• What you have to do: Beginning with the line that contains "(amount c = amount" in the material below, print each line exactly until the line that contains "row_end_time := end_time ia.2;" has been printed, then stop.

• Material supplied:
(** [auction.buy_now_price && parseFloat(amount) >= parseFloat(auction.buy_now_price)]:
    a non-null decimal column is a non-empty text, hence truthy. *)
Definition buy_now_applies (r : request) (a : auction) : option decimal :=
  match col_buy_now_price a with
  | Some p =>
      if double_le (parseFloat_cents (cents p)) (parseFloat_cents (bidAmount r))
      then Some p else None
  | None => None
  end.

Definition place_bid (now : Z) (r : request) (s : store)
    : response * list event * store :=
  if negb (valid_request r) then (ValidationFailed, [], s) else
  match select_active_auction now s (auctionId r) with
  | None => (AuctionNotFound, [], s)
  | Some a =>
      if decide (seller_id a = bidderId r) then (OwnAuction, [], s) else
      if below_required_minimum r a then (BidTooLow (requiredMinBid_toFixed a), [], s) else
      match buy_now_applies r a with
      | Some price => buy_now now r price s
      | None => normal_bid now r a s
      end
  end.

(** ** The scheduler: statements against the tables *)

(** What makes a statement of the scheduler throw. *)
Inductive failure :=
  | undefined_table (table : string)              (* relation does not exist *)
  | undefined_column (table column : string)      (* column does not exist *)
  | check_violation (table column : string)       (* violates check constraint *)
  | numeric_overflow                              (* numeric field overflow *)
  | undefined_import (name : string).             (* TypeError: reading a property of undefined *)

(** The names [config/redis.js] exports; [scheduler.js] and
    [notifications.js] take [realtime] from it. *)
Definition redis_exports : list string :=
  ["connectRedis"; "redisClient"; "cache"; "CACHE_KEYS"; "CHANNELS"]%string.

(** The integer columns of [bids], by name. *)
Definition bids_integer (column : string) : option (bid -> Z) :=
  if decide (column = "id"%string) then Some bid_id
  else if decide (column = "auction_id"%string) then Some auction_id
  else if decide (column = "bidder_id"%string) then Some bidder_id
  else None.

(** The [CHECK] of [auctions.status]. *)
Definition status_of_text (t : string) : option auction_status :=
  if decide (t = "draft"%string) then Some Draft
  else if decide (t = "active"%string) then Some Active
  else if decide (t = "ended"%string) then Some Ended
  else if decide (t = "cancelled"%string) then Some Cancelled
  else if decide (t = "sold"%string) then Some Sold
  else None.

(** A statement that names [columns] of a table that has [known]: the
    first one the table has not, if any. *)
Definition missing_column (table : string) (known columns : list string)
    : option failure :=
  undefined_column table <$>
    head (filter (fun c => c ∉ known) columns).

(** ** [processEndingAuctions] and [endAuction] *)

(** The text node-postgres hands over for a [DECIMAL(10,2)] column: the
    integer part, a point, two decimals.  [bids.js], [auctions.js] and
    [processProxyBids] pass these values through [parseFloat] before
    using them; [endAuction] uses them as they come. *)
Definition two_digits (n : N) : String.string :=
  let d := NilZero.string_of_uint (N.to_uint n) in
  if (n <? 10)%N then String.append "0"%string d else d.

Definition decimal_text (cents : Z) : String.string :=
  let n := Z.to_N cents in
  String.append (NilZero.string_of_uint (N.to_uint (n / 100)))
    (String.append "."%string (two_digits (n mod 100))).

(** JavaScript's [x >= y] on two strings: the comparison is by code units,
    left to right. *)
Definition js_string_ge (x y : String.string) : bool :=
  negb (String.ltb x y).

(** A row of the query of [processEndingAuctions]. *)
Record ending_auction := {
  row_id : Z;
  row_seller_id : Z;
  row_current_price : Z;
  row_reserve_price : option Z;
  row_starting_price : Z;
  row_end_time : Z;
  row_winner_id : option Z;
  row_winning_bid : option Z
}.

(** [ORDER BY amount DESC, created_at ASC LIMIT 1] over the auction's
    bids; among rows equal on both keys the earlier row is taken. *)
Definition highest_bid (l : list bid) (id : Z) : option bid :=
  foldl (fun acc b =>
           match acc with
           | Some c =>
               if decide (amount c < amount b \/
                          (amount c = amount b /\ created_at b < created_at c))
               then Some b else Some c
           | None => Some b
           end) None (filter (fun b => auction_id b = id) l).

(** The row of one auction; [user_id] reads the column of that name in
    the highest bid. *)
Definition ending_row (user_id : bid -> Z) (s : store) (ia : Z * auction)
    : ending_auction :=
  let top := highest_bid (bids s) ia.1 in
  {| row_id := ia.1; row_seller_id := seller_id ia.2;
     row_current_price := current_price ia.2;
     row_reserve_price := reserve_price ia.2;
     row_starting_price := starting_price ia.2;
     row_end_time := end_time ia.2;
     row_winner_id := user_id <$> top;
     row_winning_bid := amount <$> top |}.

(** The query of the sweep:
    [SELECT ..., (SELECT user_id FROM bids WHERE auction_id = a.id ORDER BY
    amount DESC, created_at ASC LIMIT 1) as winner_id, ... FROM auctions a
    WHERE a.status = 'active' AND a.end_time <= NOW()].
    PostgreSQL resolves the columns before it reads a row. *)
Definition ending_auctions (now : Z) (s : store) : failure + list ending_auction :=
  match bids_integer "user_id" with
  | Some user_id =>
      inr (ending_row user_id s <$>
             map_to_list (filter (fun ia : Z * auction =>
                                    status ia.2 = Active /\ end_time ia.2 <= now)
                                 (auctions s)))
  | None => inl (undefined_column "bids" "user_id")
  end.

• Response:
                          (amount c = amount b /\ created_at b < created_at c))
               then Some b else Some c
           | None => Some b
           end) None (filter (fun b => auction_id b = id) l).

(** The row of one auction; [user_id] reads the column of that name in
    the highest bid. *)
Definition ending_row (user_id : bid -> Z) (s : store) (ia : Z * auction)
    : ending_auction :=
  let top := highest_bid (bids s) ia.1 in
  {| row_id := ia.1; row_seller_id := seller_id ia.2;
     row_current_price := current_price ia.2;
     row_reserve_price := reserve_price ia.2;
     row_starting_price := starting_price ia.2;
     row_end_time := end_time ia.2;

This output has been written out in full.